Incidentally, we used our data analytics technology to predict Trump's win (and a few other recent elections too) correctly, and we did it by analysing social media support for Trump vs Clinton. It was highly predictive, forecasting a neck and neck race, and we edged it to Trump based on small signals. We're pretty confident our system is fairly good at negating the obvious bots (which are the ones that operate in volume) but there's no doubt we saw some Russian Fake News in the results. However our main impression is by and large people knew which candidate they wanted (or quite frequently, which one they most certainly did not want) and shared media that agreed with them in their own filter bubbles.



    

Czech Election - Our predictive model correct(ish) again

Although we didn't track the Czech Election with the full system (unlike these 5), we have mapped it to our OECD political predictive model which we built after the Norwegian and Dutch elections. It states that:

1, The main Centre-Right party moves considerably more Right, adopting quite a few of the Far-Right policies and narratives. This ploy may lose some of its more centrist supporters (to who though?) but it prevents the Far Right from taking far more right wing supporters. If it doesn't (Germany) then the Far Right takes a larger share

2. The Centre-Left is decimated, their various "Deplorables" classes - traditional working class voters - go both left and right. This leads to a rise in the Far-Left numbers. The hard to predict move is the Centre left voters who move rightwards, as there is no natural home for them at the moment, and they seem to scatter depending on local conditions.

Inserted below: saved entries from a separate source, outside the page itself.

(* ===== verification/MievDev.v ===== *)
(** * MievDev: the character device of miev/miev.c

    The device is a FIFO of bytes (the interface [KFifo]) behind a mutex and a
    wait queue.  Readers and writers are threads of a transition system whose
    steps are the critical sections and the checks made outside them. *)

From S2P Require Import Prelude KText KMonad Fifo MievEvent.

Definition MIEV_FIFO_SIZE : nat := N.to_nat (128 * 1024).

Section device.
Context `{KFifo}.

(** The part of [struct miev_device] the operations use; [wakeups] counts
    the calls of [wake_up_interruptible]. *)
Record miev_device := MievDevice { fifo : kfifo; wakeups : nat }.

Definition write_buf_inner (miev_dev : option miev_device) (buf : option bytes)
    (len : nat) : Z * option miev_device :=
  match miev_dev, buf with
  | Some d, Some b =>
      if (len =? 0)%nat then (- EINVAL, miev_dev)
      else
        let '(n, f') := kfifo_in (fifo d) (take len b) in
        let ret := s32 (Z.of_nat n) in
        if negb (u64 ret =? Z.of_nat len) then
          (- ENOSPC, Some (MievDevice f' (wakeups d)))
        else (0, Some (MievDevice f' (S (wakeups d))))
  | _, _ => (- EINVAL, miev_dev)
  end.

Definition cdev_tevent_write (miev_dev : option miev_device)
    (event : option misight_mievent)
  : Z * option misight_mievent * option miev_device :=
  match event with
  | None => (- EINVAL, event, miev_dev)
  | Some e =>
      match msg e with
      | None => (- EINVAL, event, miev_dev)
      | Some m =>
          let '(ret, e') := tevent_close e m in
          if negb (ret =? 0) then (ret, Some e', miev_dev)
          else
            let '(r, dev') := write_buf_inner miev_dev (msg e') (used_size e') in
            (r, Some e', dev')
      end
  end.

(** [miev_write]: [kbuf_ok] is the result of [kzalloc]; [left] what
    [copy_from_user] could not copy of the [count] bytes [ubuf]. *)
Definition miev_write (miev_dev : option miev_device) (ubuf : bytes)
    (count : nat) (kbuf_ok : bool) (left : nat) : Z * option miev_device :=
  if (count =? 0)%nat then (0, miev_dev)
  else if (MIEV_MAX_EVENT_SIZE <? count)%nat then (- EINVAL, miev_dev)
  else if negb kbuf_ok then (- ENOMEM, miev_dev)
  else if negb (left =? 0)%nat then (- EFAULT, miev_dev)
  else
    let kbuf := take count ubuf ++ [NUL] in
    let '(ret, dev') := write_buf_inner miev_dev (Some kbuf) count in
    (if negb (ret =? 0) then ret else Z.of_nat count, dev').

(** [miev_read] up to the lock: an error, a wait, or go on. *)
Inductive read_next := ReadErr (e : Z) | ReadWait | ReadGo.

Definition miev_read_check (miev_dev : option miev_device) (nonblock : bool)
  : read_next :=
  match miev_dev with
  | None => ReadErr (- ENODEV)
  | Some d =>
      if bool_decide (fifo_data (fifo d) = []) then
        if nonblock then ReadErr (- EAGAIN) else ReadWait
      else ReadGo
  end.

(** [miev_read] from the lock on: result, bytes delivered, device. *)
Definition miev_read_take (d : miev_device) (count writable : nat)
  : Z * bytes * miev_device :=
  let '(ret, b, f') := kfifo_to_user (fifo d) count writable in
  let d' := MievDevice f' (wakeups d) in
  if negb (ret =? 0) then (ret, [], d') else (Z.of_nat (length b), b, d').

Definition EPOLLIN : Z := 1.
Definition EPOLLERR : Z := 8.
Definition EPOLLRDNORM : Z := 64.

Definition miev_poll (miev_dev : option miev_device) : Z :=
  match miev_dev with
  | None => EPOLLERR
  | Some d =>
      if negb (bool_decide (fifo_data (fifo d) = []))
      then Z.lor 0 (Z.lor EPOLLIN EPOLLRDNORM) else 0
  end.

Definition miev_ioctl : Z := - ENOTTY.
End device.

#[global] Arguments write_buf_inner : simpl never.

(** ** Module lifecycle *)

Inductive miev_res := RDev | RChrdev | RCdev | RFifo | RClass | RDevice | RWq | RModule.
#[global] Instance miev_res_eq_dec : EqDecision miev_res.
Proof. solve_decision. Defined.

(** The two pointers of the module that [NULL] checks read. *)
Record miev_globals := MievGlobals { miev_dev_set : bool; miev_workqueue_set : bool }.

(** Results of the kernel calls of [miev_init_module], in order. *)
Record miev_env := MievEnv {
  e_kzalloc : bool; e_chrdev : Z; e_cdev_add : Z; e_kfifo : Z;
  e_class : Z; e_device : Z; e_workqueue : bool
}.

Definition set_dev (b : bool) (g : miev_globals) : miev_globals :=
  MievGlobals b (miev_workqueue_set g).
Definition set_wq (b : bool) (g : miev_globals) : miev_globals :=
  MievGlobals (miev_dev_set g) b.

Section init.
Local Abbreviation M := (km miev_globals miev_res).

Definition err_free_dev (ret : Z) : M Z :=
  _ ← release RDev; _ ← modify (set_dev false); mret ret.
Definition err_unregister_chrdev (ret : Z) : M Z :=
  _ ← release RChrdev; err_free_dev ret.
Definition err_cdev_del (ret : Z) : M Z :=
  _ ← release RCdev; err_unregister_chrdev ret.
Definition err_fifo_free (ret : Z) : M Z :=
  _ ← release RFifo; err_cdev_del ret.
Definition err_class_destroy (ret : Z) : M Z :=
  _ ← release RClass; err_fifo_free ret.
Definition err_device_destroy (ret : Z) : M Z :=
  _ ← release RDevice; err_class_destroy ret.

Definition miev_init_module (env : miev_env) : M Z :=
  ok ← acquire_ptr (e_kzalloc env) RDev;
  _ ← modify (set_dev ok);
  if negb ok then mret (- ENOMEM) else
  ret ← acquire_ret (e_chrdev env) RChrdev;
  if negb (ret =? 0) then err_free_dev ret else
  ret ← acquire_ret (e_cdev_add env) RCdev;
  if negb (ret =? 0) then err_unregister_chrdev ret else
  ret ← acquire_ret (e_kfifo env) RFifo;
  if negb (ret =? 0) then err_cdev_del ret else
  ret ← acquire_ret (e_class env) RClass;
  if negb (ret =? 0) then err_fifo_free ret else
  ret ← acquire_ret (e_device env) RDevice;
  if negb (ret =? 0) then err_class_destroy ret else
  ok ← acquire_ptr (e_workqueue env) RWq;
  _ ← modify (set_wq ok);
  if negb ok then err_device_destroy (- ENOMEM) else
  mret 0.

Definition miev_cleanup_module : M unit :=
  wq ← gets miev_workqueue_set;
  _ ← (if (wq : bool) then (_ ← release RWq; modify (set_wq false)) else mret () : M unit);
  dev ← gets miev_dev_set;
  if negb dev then mret () else
  _ ← release RDevice;
  _ ← release RClass;
  _ ← release RFifo;
  _ ← release RCdev;
  _ ← release RChrdev;
  _ ← release RDev;
  modify (set_dev false).

Definition miev_open (module_ok : bool) : M Z :=
  ok ← acquire_ptr module_ok RModule;
  if negb ok then mret (- ENODEV) else mret 0.

Definition miev_release : M Z := _ ← release RModule; mret 0.
End init.

(** ** Lemmas on the device operations *)

Lemma miev_fifo_size_pow : MIEV_FIFO_SIZE = (2 ^ 17)%nat.
Proof.
  unfold MIEV_FIFO_SIZE. change (128 * 1024)%N with (2 ^ 17)%N.
  by rewrite N2Nat.inj_pow.
Qed.

Lemma fifo_size_int n : (n <= MIEV_FIFO_SIZE)%nat -> Z.of_nat n <= 131072.
Proof. unfold MIEV_FIFO_SIZE. intros. lia. Qed.

Lemma fifo_size_Z : Z.of_nat MIEV_FIFO_SIZE = 131072.
Proof. unfold MIEV_FIFO_SIZE. lia. Qed.

#[global] Opaque MIEV_FIFO_SIZE.
#[local] Opaque event_head.

Section device_lemmas.
Context `{KFifo}.

(** The FIFO never holds more than its capacity, which is far below the
    range of [int]. *)
Definition dev_wf (d : miev_device) : Prop :=
  (length (fifo_data (fifo d)) <= fifo_cap (fifo d))%nat /\
  fifo_cap (fifo d) = MIEV_FIFO_SIZE.

Definition dev_data (d : miev_device) : bytes := fifo_data (fifo d).
Definition dev_free (d : miev_device) : nat := (MIEV_FIFO_SIZE - length (dev_data d))%nat.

So far it's The Czech Election mapped to this, with one "known" exception we've seen before (the "French Disconnection"):

- Parties closer to EU liberal establishment values were left massively depleted. The ruling centre-left Social Democrats (CSSD), saw its share of the vote tumble to become the sixth-largest party.

- Far-right and anti-establishment groups made gains in the election. Far Right SPD support was up to 10.6%, and The Pirates will make their debut in parliament with 10.8% seats. The centre-right Civic Democrats second with 11% each.

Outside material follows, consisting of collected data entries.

(* ===== verification/ThermalFreq.v ===== *)
(** * ThermalFreq: the cpu_limits frequency caps of mi_thermal/mi_thermal_interface.c

    One [cpufreq_device] per possible CPU, each with its descending table of
    frequencies and its own freq_qos request; [cpu_limits_set_level] moves the
    first device of the list whose policy covers the CPU to a cooling level.
    [mi_thermal_init_cpufreq] builds the list and [mi_thermal_destroy_cpufreq]
    takes it down.  The freq_qos calls are the parameter [FreqQos]; [None] is
    an access outside a table or a CPU mask. *)

From S2P Require Import Prelude KText KTextRef KMonad ThermalTemp.

(** The freq_qos interface (linux/pm_qos.h): [qos_value] is the constraint a
    request holds, [None] while it is not active. *)
Class FreqQos := {
  freq_qos_request : Type;
  qos_zero : freq_qos_request;
  qos_value : freq_qos_request -> option Z;
  freq_qos_add_request : freq_qos_request -> Z -> Z * freq_qos_request;
  freq_qos_update_request : freq_qos_request -> Z -> Z * freq_qos_request;
  freq_qos_remove_request : freq_qos_request -> freq_qos_request;

  qos_add_ok r v ret r' :
    freq_qos_add_request r v = (ret, r') -> 0 <= ret -> qos_value r' = Some v;
  qos_update_ret r v : (freq_qos_update_request r v).1 ∈ [0; 1; - EINVAL];
  qos_update_ok r v ret r' :
    freq_qos_update_request r v = (ret, r') -> 0 <= ret -> qos_value r' = Some v;
  qos_update_err r v ret r' :
    freq_qos_update_request r v = (ret, r') -> ret < 0 ->
    qos_value r' = qos_value r
}.

Record cpufreq_policy := CpufreqPolicy {
  policy_cpu : Z;
  related_cpus : list bool;
  policy_freq_table : list Z
}.

Record cpufreq_device := CpufreqDevice {
  id : Z;
  cpufreq_state : Z;
  max_level : Z;
  freq_table : option (list Z);
  policy : option cpufreq_policy;
  qos_req : nat
}.

Definition set_state (d : cpufreq_device) (s : Z) : cpufreq_device :=
  CpufreqDevice (id d) s (max_level d) (freq_table d) (policy d) (qos_req d).

(** ** Building the tables *)

(** [cpufreq_for_each_valid_entry]: the table ends before
    CPUFREQ_TABLE_END; entries with CPUFREQ_ENTRY_INVALID are skipped. *)
Definition CPUFREQ_ENTRY_INVALID : Z := UINT_MAX.

Definition valid_entries (table : list Z) : list Z :=
  filter (fun f => f <> CPUFREQ_ENTRY_INVALID) table.

Definition find_next_max (table : list Z) (prev_max : Z) : Z :=
  foldl (fun max f => if (max <? f) && (f <? prev_max) then f else max)
    0 (valid_entries table).

(** The loop of [mi_thermal_init_cpufreq] over [n] levels. *)
Fixpoint build_table (table : list Z) (n : nat) (freq : Z) : list Z :=
  match n with
  | O => []
  | S n' =>
      let freq := find_next_max table freq in
      freq :: build_table table n' freq
  end.

(** ** Setting a level *)

Abbreviation qos_store := (gmap nat freq_qos_request).

Section levels.
Context `{FreqQos}.

(** The static per-CPU requests; a CPU that was never written holds the
    zero-initialised request. *)
Definition per_cpu_qos (q : qos_store) (cpu : nat) : freq_qos_request :=
  default qos_zero (q !! cpu).

Record cpufreq_sys := CpufreqSys {
  cpufreq_dev_list : list cpufreq_device;
  qos : qos_store
}.

Definition dev_result : Type := Z * cpufreq_device * qos_store.

Definition cpufreq_set_level (cdev : cpufreq_device) (q : qos_store) (state : Z)
  : option dev_result :=
  if max_level cdev <? state then Some (- EINVAL, cdev, q)
  else if cpufreq_state cdev =? state then Some (0, cdev, q)
  else
    let cdev := set_state cdev state in
    t ← freq_table cdev;
    f ← t !! Z.to_nat state;
    let '(ret, r) := freq_qos_update_request (per_cpu_qos q (qos_req cdev)) f in
    Some (ret, cdev, <[qos_req cdev := r]> q).

(** The test and the assignment of the step limit. *)
Definition limit_step (P : cpu_limits_params) (device_temp state level : Z) : Z :=
  if negb (cpu_limits_max_step P =? 0) &&
     (device_temp <? s32 (cpu_limits_hot_temp P)) &&
     (u32 (state + cpu_limits_max_step P) <? level)
  then u32 (state + cpu_limits_max_step P)
  else level.

(** The search for a level: [n] iterations are left.  [Some None] when the
    loop ends without a break. *)
Fixpoint find_level (table : option (list Z)) (max_freq : Z) (n : nat) (level : Z)
  : option (option Z) :=
  match n with
  | O => Some None
  | S n' =>
      t ← table;
      target_freq ← t !! Z.to_nat level;
      if target_freq <=? max_freq then Some (Some level)
      else find_level table max_freq n' (level + 1)
  end.

Definition raise_to_floor (table : option (list Z)) (floor_pct max_freq : Z)
  : option Z :=
  match table with
  | None => Some max_freq
  | Some t =>
      f0 ← t !! 0%nat;
      let floor_freq := mult_frac f0 (Z.min floor_pct 100) 100 in
      Some (if max_freq <? floor_freq then floor_freq else max_freq)
  end.

(** The body of the loop of [cpu_limits_set_level] for the device found. *)
Definition cpu_limits_one (P : cpu_limits_params) (device_temp floor_pct max_freq : Z)
    (d : cpufreq_device) (q : qos_store) : option dev_result :=
  if max_freq =? 0 then cpufreq_set_level d q 0
  else
    max_freq ← raise_to_floor (freq_table d) floor_pct max_freq;
    found ← find_level (freq_table d) max_freq (Z.to_nat (max_level d + 1)) 0;
    '(ret, d, q) ←
      match found with
      | Some level =>
          cpufreq_set_level d q (limit_step P device_temp (cpufreq_state d) level)
      | None => Some (- ENODEV, d, q)
      end;
    if ret =? - ENODEV then cpufreq_set_level d q (max_level d)
    else Some (ret, d, q).

(** [cpumask_test_cpu] does not check its argument: a CPU beyond the mask is
    an access outside it. *)
Definition cpumask_test_cpu (cpu : Z) (mask : list bool) : option bool :=
  mask !! Z.to_nat cpu.

(** [list_for_each_entry] up to the first device that covers [cpu]. *)
Fixpoint for_cpu_device (cpu : Z)
    (body : cpufreq_device -> qos_store -> option dev_result)
    (l : list cpufreq_device) (q : qos_store)
  : option (Z * list cpufreq_device * qos_store) :=
  match l with
  | [] => Some (- ENODEV, [], q)
  | d :: l' =>
      covered ← match policy d with
                | None => Some false
                | Some p => cpumask_test_cpu cpu (related_cpus p)
                end;
      if (covered : bool) then
        '(ret, d', q') ← body d q; Some (ret, d' :: l', q')
      else
        '(ret, l'', q') ← for_cpu_device cpu body l' q; Some (ret, d :: l'', q')
  end.
End levels.

Section set_level.
Context `{FreqQos} `{KText}.

Definition cpu_limits_set_level (P : cpu_limits_params) (S : thermal_sensors)
    (sys : cpufreq_sys) (cpu max_freq : Z) : option (Z * cpufreq_sys) :=
  if negb (cpu_limits_enable P) then Some (0, sys)
  else
    let device_temp := mi_thermal_get_device_temp S in
    let floor_pct := cpu_limits_effective_floor_pct P device_temp in
    '(ret, l, q) ← for_cpu_device cpu
       (cpu_limits_one P device_temp floor_pct max_freq)
       (cpufreq_dev_list sys) (qos sys);
    Some (ret, CpufreqSys l q).

(** The attribute: [sscanf] with "cpu%u %u" first, then with "%u %u". *)
Definition cpu_limits_store (P : cpu_limits_params) (S : thermal_sensors)
    (sys : cpufreq_sys) (buf : bytes) (count : Z) : option (Z * cpufreq_sys) :=
  match match sscanf_uu (bs "cpu") buf with
        | Some r => Some r
        | None => sscanf_uu [] buf
        end with
  | None => Some (- EINVAL, sys)
  | Some (cpu, freq) =>
      if negb (cpu_limits_enable P) then Some (count, sys)
      else
        '(_, sys') ← cpu_limits_set_level P S sys cpu freq;
        Some (count, sys')
  end.
End set_level.

(** ** Building and destroying the list *)

Inductive cpufreq_res := RPolicy (cpu : nat) | RCdev (cpu : nat)
  | RTable (cpu : nat) | RQos (cpu : nat).
#[global] Instance cpufreq_res_eq_dec : EqDecision cpufreq_res.
Proof. solve_decision. Defined.

(** What the kernel answers for one CPU: [cpufreq_cpu_get], [kzalloc] and
    [kmalloc_array]. *)
Record cpu_env := CpuEnv {
  e_policy : option cpufreq_policy; e_cdev : bool; e_table : bool
}.

Section lifecycle.
Context `{FreqQos}.
Local Abbreviation M := (km cpufreq_sys cpufreq_res).

Definition list_add (d : cpufreq_device) (s : cpufreq_sys) : cpufreq_sys :=
  CpufreqSys (d :: cpufreq_dev_list s) (qos s).
Definition set_qos (cpu : nat) (r : freq_qos_request) (s : cpufreq_sys) : cpufreq_sys :=
  CpufreqSys (cpufreq_dev_list s) (<[cpu := r]> (qos s)).
Definition list_init (s : cpufreq_sys) : cpufreq_sys := CpufreqSys [] (qos s).

(** The body of [for_each_possible_cpu]: [inl e] is the early return. *)
Definition init_cpu (env : nat -> cpu_env) (cpu : nat) : M (Z + Z) :=
  match e_policy (env cpu) with
  | None => mret (inl (- ESRCH))
  | Some pol =>
      _ ← acquire (RPolicy cpu);
      let count := u32 (Z.of_nat (length (valid_entries (policy_freq_table pol)))) in
      if count =? 0 then _ ← release (RPolicy cpu); mret (inl (- ENODEV)) else
      ok ← acquire_ptr (e_cdev (env cpu)) (RCdev cpu);
      if negb ok then _ ← release (RPolicy cpu); mret (inl (- ENOMEM)) else
      let max_level := u32 (count - 1) in
      ok ← acquire_ptr (e_table (env cpu)) (RTable cpu);
      if negb ok then
        _ ← release (RPolicy cpu); _ ← release (RCdev cpu); mret (inl (- ENOMEM))
      else
        let table :=
          build_table (policy_freq_table pol) (Z.to_nat (max_level + 1)) UINT_MAX in
        s ← gets (fun s => s);
        let '(ret, r) := freq_qos_add_request (per_cpu_qos (qos s) cpu)
                           (hd 0 table) in
        _ ← modify (set_qos cpu r);
        if ret <? 0 then
          _ ← release (RPolicy cpu); _ ← release (RTable cpu);
          _ ← release (RCdev cpu); mret (inl ret)
        else
          _ ← acquire (RQos cpu);
          _ ← modify (list_add
            (CpufreqDevice (policy_cpu pol) 0 max_level (Some table) (Some pol) cpu));
          mret (inr ret)
  end.

Fixpoint init_cpus (env : nat -> cpu_env) (cpus : list nat) (ret : Z) : M Z :=
  match cpus with
  | [] => mret ret
  | cpu :: cpus' =>
      r ← init_cpu env cpu;
      match r with
      | inl e => mret e
      | inr ret => init_cpus env cpus' ret
      end
  end.

(** [possible] is the list of the possible CPUs. *)
Definition mi_thermal_init_cpufreq (env : nat -> cpu_env) (possible : list nat) : M Z :=
  init_cpus env possible 0.

Definition destroy_device (pos : cpufreq_device) : M unit :=
  _ ← release (RQos (qos_req pos));
  s ← gets (fun s => s);
  _ ← modify (set_qos (qos_req pos)
        (freq_qos_remove_request (per_cpu_qos (qos s) (qos_req pos))));
  _ ← match policy pos with
      | Some _ => release (RPolicy (qos_req pos))
      | None => mret ()
      end;
  _ ← match freq_table pos with
      | Some _ => release (RTable (qos_req pos))
      | None => mret ()
      end;
  release (RCdev (qos_req pos)).

(** [list_for_each_entry_safe]: each device is unlinked, then freed. *)
Fixpoint destroy_devices (l : list cpufreq_device) : M unit :=
  match l with
  | [] => mret ()
  | pos :: l' =>
      _ ← modify (fun s => CpufreqSys l' (qos s));
      _ ← destroy_device pos;
      destroy_devices l'
  end.

Definition mi_thermal_destroy_cpufreq : M unit :=
  l ← gets cpufreq_dev_list; destroy_devices l.
End lifecycle.

(** ** The tables are the distinct frequencies in descending order *)

Lemma foldl_max_below l prev m0 :
  let m := foldl (fun max f => if (max <? f) && (f <? prev) then f else max) m0 l in
  m0 <= m /\ (m = m0 \/ m0 < m < prev /\ m ∈ l) /\
  forall f, f ∈ l -> f < prev -> f <= m.
Proof.
  revert m0. induction l as [|x l IH]; intros m0; simpl.
  { split_and!; [lia|by left|]. intros f Hf. by apply elem_of_nil in Hf. }
  set (m1 := if (m0 <? x) && (x <? prev) then x else m0).
  destruct (IH m1) as (Hle & Hor & Hup).
  assert (m0 <= m1 /\ (x < prev -> x <= m1) /\ (m1 = m0 \/ m0 < m1 < prev /\ m1 = x))
    as (Hm & Hx & Hc).
  { unfold m1. destruct (_ && _) eqn:E; [|split_and!; [lia|lia|by left]].
    split_and!; [lia|lia|right; lia]. }
  split_and!; [lia| |].
  - destruct Hor as [Heq|[Hlt Hin]]; [|right; split; [lia|by apply list_elem_of_further]].
    rewrite Heq. destruct Hc as [->|[Hl ->]]; [by left|right; split; [lia|apply list_elem_of_here]].
  - intros f Hf Hp. apply elem_of_cons in Hf as [->|Hf]; [specialize (Hx Hp); lia|by apply Hup].
Qed.

Lemma find_next_max_spec table prev :
  let m := find_next_max table prev in
  0 <= m /\ (m = 0 \/ m < prev /\ m ∈ valid_entries table) /\
  forall f, f ∈ valid_entries table -> f < prev -> f <= m.
Proof.
  pose proof (foldl_max_below (valid_entries table) prev 0) as (H1 & H2 & H3).
  unfold find_next_max. split_and!; [done| |done]. destruct H2 as [->|[? ?]]; [by left|].
  right. split; [lia|done].
Qed.

Lemma length_build_table table n prev : length (build_table table n prev) = n.
Proof. revert prev. induction n; intros prev; simpl; [done|]. by f_equal. Qed.

Lemma build_table_below table n prev f :
  0 <= prev -> f ∈ build_table table n prev ->
  f = 0 \/ f < prev /\ f ∈ valid_entries table.
Proof.
  revert prev. induction n as [|n IH]; intros prev Hp; simpl.
  { intros Hf. by apply elem_of_nil in Hf. }
  pose proof (find_next_max_spec table prev) as (H0 & Hm & _).
  intros Hf. apply elem_of_cons in Hf as [->|Hf]; [naive_solver|].
  apply IH in Hf as [->|[Hlt Hin]]; [by left| |done].
  right. split; [|done]. destruct Hm as [Hm|[Hm _]]; lia.
Qed.

(** The entries that are still to come when the last maximum was [prev]. *)
Definition remaining (table : list Z) (prev : Z) : list Z :=
  filter (fun f => 0 < f < prev) (valid_entries table).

- But, as with Macron in France. a populist centreist party, ANO (Yes) collected a share of almost 30%. Our model predicts the Centre left moves right and left, but in most other countries there has not been an easy centre-right choice - except France with a populist centre-ist, and now the Czech Republic.


And as elsewhere, more parties with a wider range on the polltical spectrum are in the parliament, making it harder to put together larger majority coalition.

Resulting setup is:

ANO (Yes): 29.6% +11%
Civic Democratic Party: 11.3% +4%
The Czech Pirate Party: 10.8% +8%
Freedom and Free Democracy party (SPD) : 10.6% New Entrant +10.6%
Communist Party of Bohemia and Moravia (KSCM): 7.8% -7%
Social Democrats (CSSD): 7.3% -13%
KDU-CSR (Christian Democrats) 5.8% -1%
TOP-09 (Liberal) 5.3% -7%


More is certainly to come, as the EU still refuses to shift it's position. As mathematical historian Peter Turchin points out "the governing elites of the EU behave as though they all believe these disintegrative trends that I and others have written about are just a "blip". The more they believe that, we predict the less it will be.